The obstacles preventing car owners from switching to electric vehicles have reduced to the one and only factor in many countries, which is pricing. It is the case for UK consumers at least.
Taiwanese readers may come up with several reasons to not purchase electric vehicles, such as the driving range, insufficient number of charging piles, and inconvenience maintenance. However, UK consumers, according to the latest survey, believe that they are willing to give it a go if the prices are justified.
The Driving Away From Fossil Fuels study from the UK surveys car owners each year on their willingness in purchasing electric vehicles, and has been going on for more than a decade. Back in 2011, only 1% of the interviewees were willing to switch to electric vehicles if they are priced identically to fossil-fuel vehicles, and the figure rose to 2% in 2015.
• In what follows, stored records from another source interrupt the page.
(* ===== verification/AttachRace.v ===== *)
(** * Attachments racing each other

    [Attach] keeps to the claim monitor of [Interleave], so any number of
    concurrent attachments to one switch end up on distinct ports, and the
    failed ones leave every address as it was. *)
From S2P Require Import Prelude Errors GoStrings GoNet BpfTypes Mac Geneve Prog SlotTable Interleave.
From S2P Require Import Netns Netlink Config Metadata Loader Context Flock Attach AttachSpec.

(** ** Monitor rules for the slot operations *)
Lemma wp_claim_ends_in {A} P (p : prog A) (Q : A → claim → Prop) h :
  ends_in P p → (∀ a, P a → Q a h) → wp claim_sem p Q h.
Proof.
  induction p as [a|B e k IH]; simpl; intros Hk HQ; [by auto|].
  destruct e; try (by destruct Hk). destruct Hk as [_ Hk]. split; [done|].
  intros b h' ->. by apply IH.
Qed.
Lemma wp_claim_kern_only {A} (p : prog A) (Q : A → claim → Prop) h :
  kern_only p → (∀ a, Q a h) → wp claim_sem p Q h.
Proof. intros Hk%kern_only_ends HQ. by eapply wp_claim_ends_in. Qed.
Lemma wp_claim_kern_ret {A} (p : M A) (Q : res A → claim → Prop) h :
  kern_ret p → (∀ a, Q (Ok a) h) → (∀ e, Q (Err e) h) → wp claim_sem p Q h.
Proof. intros Hk Hok Herr. eapply wp_claim_ends_in; [exact Hk|]. by intros []. Qed.

Lemma wp_claim_stores i ip ws (Q : unit → claim → Prop) :
  Q tt (Some (i, ip)) → wp claim_sem (stores i ws) Q (Some (i, ip)).
Proof.
  intros HQ. induction ws as [|w ws IH]; [done|]. cbn [stores]. apply wp_bind. split; [done|].
  intros [] h ->. apply IH.
Qed.
Lemma wp_claim_TryAllocate n i ip (Q : bool → claim → Prop) :
  0 ≤ i → ip ≠ InnerIPFree → Q true (Some (i, ip)) → Q false None →
  wp claim_sem (TryAllocate n i ip) Q None.
Proof.
  intros Hi Hip Ht Hf. unfold TryAllocate, getInnerIPPtr. destruct (n <=? i); [done|].
  apply wp_bind. split; [done|]. intros [] h ->; [|done]. cbn [negb]. apply wp_bind.
  split; [done|]. by intros [] h ->.
Qed.
Lemma wp_claim_FindFreeSlot n ip (Q : res Z → claim → Prop) :
  ip ≠ InnerIPFree → (∀ i, 0 ≤ i < n → Q (Ok i) (Some (i, ip))) → (∀ e, Q (Err e) None) →
  wp claim_sem (FindFreeSlot n ip) Q None.
Proof.
  intros Hip Hok Herr. unfold FindFreeSlot.
  assert (∀ k i, 0 ≤ i → i + Z.of_nat k ≤ Z.max n 0 → wp claim_sem (FindFreeSlot_loop k n i ip) Q None) as H.
  { induction k as [|k IH]; intros i Hi Hk; cbn [FindFreeSlot_loop]; [apply Herr|].
    apply wp_bind, wp_claim_TryAllocate; [done|done|apply Hok; lia|]. apply IH; lia. }
  apply H; lia.
Qed.

Section owner.
Context (s : switchContext) (opts : AttachOptions) (value : GeneveOptsValue) (total ip i : Z).
Context (Hi : 0 ≤ i < sx_numSlots s).
Notation own := (Some (i, ip)).

Lemma wp_claim_update ws (Q : unit → claim → Prop) :
  Q tt own → wp claim_sem (UpdateSlotFields (sx_numSlots s) i (λ p, stores p ws)) Q own.
Proof. intros. unfold UpdateSlotFields. rewrite GetSlot_lt by lia. by apply wp_claim_stores. Qed.
Lemma wp_claim_store_slot w (k : M unit) (Q : res unit → claim → Prop) :
  wp claim_sem k Q own → wp claim_sem (store_slot (sx_numSlots s) i w k) Q own.
Proof.
  intros Hk. unfold store_slot. rewrite GetSlot_lt by lia. cbn [deref]. apply wp_bind.
  split; [done|]. by intros [] h ->.
Qed.
Lemma wp_claim_read_slot {A} (k : SlotItem → M A) (Q : res A → claim → Prop) :
  (∀ x, wp claim_sem (k x) Q own) → wp claim_sem (read_slot (sx_numSlots s) i k) Q own.
Proof.
  intros Hk. unfold read_slot. rewrite GetSlot_lt by lia. cbn [deref]. apply wp_bind.
  split; [done|]. intros x h ->. apply Hk.
Qed.
Lemma wp_claim_release (Q : bool → claim → Prop) :
  Q true None → wp claim_sem (TryRelease (sx_numSlots s) i ip) Q own.
Proof.
  intros HQ. unfold TryRelease. rewrite ptr_lt by lia. split; [done|]. by intros b h [-> ->].
Qed.
Lemma wp_claim_GetInnerIP (Q : Z → claim → Prop) :
  Q ip own → wp claim_sem (GetInnerIP (sx_numSlots s) i) Q own.
Proof.
  intros HQ. unfold GetInnerIP. rewrite ptr_lt by lia. split; [done|]. intros b h [-> Hb].
  by rewrite (Hb eq_refl).
Qed.

Lemma wp_claim_or_rollback {A} wrap (p : M A) (P : res A → claim → Prop) :
  kern_ret p → (∀ a, P (Ok a) own) → (∀ e, P (Err e) None) →
  wp claim_sem (or_rollback (TryRelease (sx_numSlots s) i ip) wrap p) P own.
Proof.
  intros Hp Hok Herr. unfold or_rollback, on_err. apply wp_bind, wp_mwrap.
  eapply wp_claim_kern_ret; [done|done|]. intros e. cbn [map_err].
  apply wp_bind, wp_claim_release. apply Herr.
Qed.

Lemma wp_claim_defer ns {A} (p : M A) (P : res A → claim → Prop) h :
  wp claim_sem p P h → wp claim_sem (with_defer (NetNS_Close ns) p) P h.
Proof.
  intros Hp. unfold with_defer. apply wp_bind. eapply wp_mono; [done|].
  intros r h' HP. apply wp_bind. by apply wp_claim_kern_only.
Qed.

Lemma wp_claim_port_moved {A} portKind (k : M A) (P : res A → claim → Prop) :
  wp claim_sem k P own → (∀ e, P (Err e) None) →
  wp claim_sem (with_port_moved s opts i portKind (TryRelease (sx_numSlots s) i ip) k) P own.
Proof.
  intros Hk Herr. unfold with_port_moved. destruct (_ && _); [|done].
  cbv zeta. apply wp_mbind, wp_claim_or_rollback; [auto with kern_ret| |done]. intros portNs.
  apply wp_claim_defer, wp_mbind, wp_claim_or_rollback; [auto with kern_ret| |done]. intros toNs.
  apply wp_claim_defer, wp_mbind, wp_claim_or_rollback; [auto with kern_ret| |done]. by intros [].
Qed.

Lemma wp_claim_publish portKind (Q : res AttachOutput → claim → Prop) :
  length (sc_SwitchMac (sx_cfg s)) = 6%nat →
  (∀ mac, Q (Ok (attach_output s opts i portKind total mac)) own) →
  wp claim_sem (attach_publish s opts i ip portKind value total) Q own.
Proof.
  intros Hm HQ. unfold attach_publish. cbv zeta. apply wp_bind, wp_claim_GetInnerIP.
  rewrite Z.eqb_refl. cbn [negb]. apply wp_bind, wp_claim_update, wp_bind.
  eapply wp_claim_ends_in; [apply ResetStats_kern_ret|]. intros reset _. apply wp_mbind.
  assert (Hend : wp claim_sem
    (let* _ := if negb (ao_AdminDown opts)
               then store_slot (sx_numSlots s) i (WFlags PortFUp) (mok tt) else mok tt in
     let* portMAC := mpure (GetPortMAC (sc_SwitchMac (sx_cfg s)) (sc_PortMac (sx_cfg s)) i) in
     mok (attach_output s opts i portKind total portMAC)) Q own).
  { assert (is_Some (get_ok (GetPortMAC (sc_SwitchMac (sx_cfg s)) (sc_PortMac (sx_cfg s)) i))) as [mac Hmac]
      by by apply GetPortMAC_ok.
    destruct (GetPortMAC _ _ i) as [a| | |]; try done.
    apply wp_mbind. destruct (ao_AdminDown opts); cbn [negb]; [apply HQ|].
    apply wp_claim_store_slot. apply HQ. }
  destruct (is_ok reset); [apply wp_claim_store_slot|]; exact Hend.
Qed.

Lemma wp_claim_attach_claimed (Q : res AttachOutput → claim → Prop) :
  length (sc_SwitchMac (sx_cfg s)) = 6%nat →
  (∀ kind mac, Q (Ok (attach_output s opts i kind total mac)) own) → (∀ e, Q (Err e) None) →
  wp claim_sem (attach_claimed s opts value total ip i) Q own.
Proof.
  intros Hm HQ Herr. unfold attach_claimed. cbv zeta. apply wp_bind, wp_claim_update, wp_claim_read_slot.
  intros x. assert (Hrest : wp claim_sem
    (let* _ := or_rollback (TryRelease (sx_numSlots s) i ip)
                 (λ e, errorw ("write GENEVE options for port " +:+ fmt_u (u32 (i + 1)) +:+ ": ") e "")
                 (writeGeneveOpts i value) in
     let* _ := if negb (total =? 0)
               then or_rollback (TryRelease (sx_numSlots s) i ip) id
                      (validateAttachMTU s i (SlotPortKind x) total) else mok tt in
     with_port_moved s opts i (SlotPortKind x) (TryRelease (sx_numSlots s) i ip)
       (attach_publish s opts i ip (SlotPortKind x) value total)) Q own).
  { apply wp_mbind, wp_claim_or_rollback; [auto with kern_ret| |done]. intros _. apply wp_mbind.
    assert (Hpub : wp claim_sem (with_port_moved s opts i (SlotPortKind x) (TryRelease (sx_numSlots s) i ip)
       (attach_publish s opts i ip (SlotPortKind x) value total)) Q own)
      by (apply wp_claim_port_moved; [by apply wp_claim_publish|done]).
    destruct (negb (total =? 0)); [|done].
    apply wp_claim_or_rollback; [auto with kern_ret|by intros _|done]. }
  destruct (SlotPortKind x =? PortKindTap); [|done]. apply wp_claim_read_slot. intros x'.
  destruct (si_Ifindex x' =? 0); [|done]. apply wp_bind, wp_claim_release. apply Herr.
Qed.
End owner.

(** What one attachment owns when it returns. *)
Definition attach_owns (s : switchContext) (r : res AttachOutput) (h : claim) : Prop :=
  match r with
  | Ok out => ∃ inner, at_InnerIP out = ip_string inner ∧ 1 ≤ at_Port out ≤ sc_N_ports (sx_cfg s) ∧
      h = Some (at_Port out - 1, IPToUint32 inner) ∧
      state_of (IPToUint32 inner) = SAllocated (IPToUint32 inner)
  | Err _ => h = None
  | _ => False
  end.

Lemma Attach_owns s opts slots :
  ctx_ok s slots → wp claim_sem (Attach s opts) (attach_owns s) None.
Proof.
  intros Hctx. assert (Hnum := ctx_num _ _ Hctx). assert (Hmax := ctx_max _ _ Hctx). unfold MaxPorts in Hmax.
  unfold Attach. apply wp_mbind. cbn [mpure wp]. pose proof (attach_checks_returns s opts) as Hr.
  destruct (attach_checks s opts) as [[[value total] ip]|e| |] eqn:Hc; try done.
  apply attach_checks_ip in Hc as [Hip Hst].
  assert (ip ≠ InnerIPFree) as Hne by (intros ->; by vm_compute in Hst).
  assert (Hclaimed : ∀ i, 0 ≤ i < sx_numSlots s →
    wp claim_sem (attach_claimed s opts value total ip i) (attach_owns s) (Some (i, ip))).
  { intros i Hi. apply wp_claim_attach_claimed; [done|exact (ctx_mac _ _ Hctx)| |done].
    intros kind mac. exists (ao_InnerIP opts). cbn [attach_output at_InnerIP at_Port].
    rewrite u32_small by (unfold is_u32; lia). rewrite <-Hip. split_and!; [done|lia|lia| |done].
    by replace (i + 1 - 1) with i by lia. }
  apply wp_mbind. unfold attach_claim. destruct (0 <? ao_Port opts).
  - destruct (sc_N_ports (sx_cfg s) <=? u32 (ao_Port opts - 1)) eqn:Hrange; [done|].
    pose proof (u32_range (ao_Port opts - 1)) as [Hu _]. set (i := u32 (ao_Port opts - 1)) in *.
    apply wp_bind, wp_claim_TryAllocate; [lia|done| |done]. apply Hclaimed. lia.
  - apply wp_claim_FindFreeSlot; [done|apply Hclaimed|done].
Qed.

(** C3: attachments racing each other.  Let any number of calls of [Attach] on
    one switch interleave, event by event, with arbitrary kernel answers.  In
    every configuration they can reach, no call has panicked; the calls that
    have succeeded hold distinct ports; each of those ports was Free at the
    start and is now Allocated to the address its caller asked for.  Once all
    calls have returned, every slot that no success reports has the address
    state it started with, so a failed attachment leaks no port. *)
Theorem concurrent_attaches_disjoint s slots requests ps slots' :
  ctx_ok s slots → rtc pool_step (map (Attach s) requests, slots) (ps, slots') →
  let won p out := ps !! p = Some (Ret (Ok out)) in
  (∀ p r, ps !! p = Some (Ret r) → returns r) ∧
  (∀ p q out out', won p out → won q out' → at_Port out = at_Port out' → p = q) ∧
  (∀ p out, won p out → 1 ≤ at_Port out ≤ sc_N_ports (sx_cfg s) ∧ free_at slots (at_Port out - 1) ∧
     ∃ inner, at_InnerIP out = ip_string inner ∧
       owner slots' (at_Port out - 1) = Some (SAllocated (IPToUint32 inner))) ∧
  ((∀ p k, ps !! p = Some k → ∃ r, k = Ret r) →
     ∀ i, (∀ p out, won p out → at_Port out ≠ i + 1) → owner slots' i = owner slots i).
Proof.
  intros Hctx Hsteps won. destruct (pool_inv_reach (attach_owns s) (map (Attach s) requests) slots ps slots')
    as [hs HI]; [|done|].
  { intros p k [o [Ho Hk]]%list_elem_of_lookup_2%list_elem_of_fmap_1. rewrite Ho. by eapply Attach_owns. }
  assert (Hret : ∀ p r, ps !! p = Some (Ret r) → ∃ h, hs !! p = Some h ∧ attach_owns s r h).
  { intros p r Hp. destruct (lookup_lt_is_Some_2 hs p) as [h Hh];
      [rewrite (pi_len HI); by eapply lookup_lt_Some|].
    exists h. split; [done|]. exact (pi_wp HI _ _ _ Hp Hh). }
  assert (Hown : ∀ sl i ip, initial_ip sl i = Some ip → owner sl i = Some (state_of ip)).
  { intros sl i ip. unfold initial_ip, owner. destruct (slot_at sl i); naive_solver. }
  assert (Hwon : ∀ p out, won p out → ∃ inner, at_InnerIP out = ip_string inner ∧
    1 ≤ at_Port out ≤ sc_N_ports (sx_cfg s) ∧ hs !! p = Some (Some (at_Port out - 1, IPToUint32 inner)) ∧
    state_of (IPToUint32 inner) = SAllocated (IPToUint32 inner)).
  { intros p out (h & Hh & inner & ? & ? & -> & ?)%Hret. eauto. }
  split_and!.
  - intros p r (h & _ & Hr)%Hret. by destruct r.
  - intros p q out out' (? & _ & _ & Hp & _)%Hwon (? & _ & _ & Hq & _)%Hwon Heq. rewrite Heq in Hp.
    exact (pi_disj HI _ _ _ _ _ Hp Hq).
  - intros p out (inner & Hin & Hrange & Hp & Hst)%Hwon.
    destruct (pi_held HI _ _ _ Hp) as (_ & _ & Hnow & Hbefore). split_and!; [lia|lia| |].
    + unfold free_at. by rewrite (Hown _ _ _ Hbefore).
    + exists inner. split; [done|]. by rewrite (Hown _ _ _ Hnow), Hst.
  - intros Hdone i Hi. assert (initial_ip slots' i = initial_ip slots i) as E.
    { apply (pi_rest HI). intros p ip Hp. destruct (lookup_lt_is_Some_2 ps p) as [k Hk];
        [rewrite <-(pi_len HI); by eapply lookup_lt_Some|].
      destruct (Hdone p k Hk) as [r ->]. destruct (Hret p r Hk) as (h & Hh & Hr).
      injection (eq_trans (eq_sym Hh) Hp) as ->. destruct r as [out|e| |]; try done.
      destruct Hr as (inner & _ & _ & Heq & _). injection Heq as Heq _.
      apply (Hi p out Hk). lia. }
    unfold initial_ip, owner in *. destruct (slot_at slots' i), (slot_at slots i); simplify_eq/=; congruence.
Qed.

(** Two attachments taking turns: both succeed, on ports 3 and 4. *)
Definition ex_race : list (prog (res AttachOutput)) * world unit :=
  pool_run (concat (replicate 40 [0%nat; 1%nat])) (map (Attach ex_switch) [ex_attach 0; ex_attach 0])
    (MkWorld ex_table tt).

Lemma concurrent_attaches_disjoint_witness :
  match ex_race.1 with
  | [Ret (Ok a); Ret (Ok b)] => at_Port a = 3 ∧ at_Port b = 4
  | _ => False
  end ∧
  ∀ p q out out', ex_race.1 !! p = Some (Ret (Ok out)) → ex_race.1 !! q = Some (Ret (Ok out')) →
    at_Port out = at_Port out' → p = q.
Proof.
  split; [by vm_compute|].
  apply (concurrent_attaches_disjoint ex_switch ex_table [ex_attach 0; ex_attach 0] ex_race.1 (w_slots ex_race.2)).
  - apply ex_switch_ok.
  - apply (pool_run_sound _ _ (MkWorld ex_table tt)).
Defined.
However, the results for 2022’s survey indicate that 100% of the 2000 surveyed potential car owners are willing to switch from fossil-fuel vehicles to electric vehicles if they are offered in the same price. Electric vehicles mentioned in the survey include BEV and PHEV, but not hybrid.
The report also pointed out that 81% of new car owners who were surveyed are in possession of different forms of private parking space, which means that they would be charging their vehicles at home most of the time, and that is also one of the main reasons why it is easier for UK car owners to switch to electric vehicles.
In other words, opposing the ban on fossil-fuel vehicles by 2030 using the argument of insufficient public charging facilities will not cut it for the UK, since let’s say all households in the country are switched to electric vehicles, there would only be roughly 9 million households that require charging outdoor, which is approximately 1/4 to the national population.
This is also the reason why the UK government had asked that all new constructions must be equipped with smart charging piles, which not only increases the willingness to switch to electric vehicles, but also contributes to the balance of power for the grid, allowing electric vehicles to charge during off hours and serve as a power buffer when electricity is under severe availability.
A similar comparison for the Taiwan market would be whether one is willing to switch to the BEV or PHEV version of the best-selling Toyota Altis if an electric version is released at the same price.
This would depend on the survey subjects’ understanding of the word “equivalent”, since it would mean models of the same or similar configurations, though it is rather fascinating to imagine the respondents’ interpretation towards the driving range of models at the same level. From the approval of 100%, we can guess that that the respondents should believe that the driving range is identical between models of the same grade, alongside identical prices. If the condition is brought to Taiwan, at least 80% if not 90% of the car owners would reply Yes.
With that being said, the reality is often cruel, and lithium batteries have not been dropping in prices on a continual basis as projected a year ago, but have rather surged in prices due to the fight of stocks among various manufacturers, which led to an increase in electric vehicle prices. It just might take several years before we see identical prices between electric and fossil-fuel vehicles.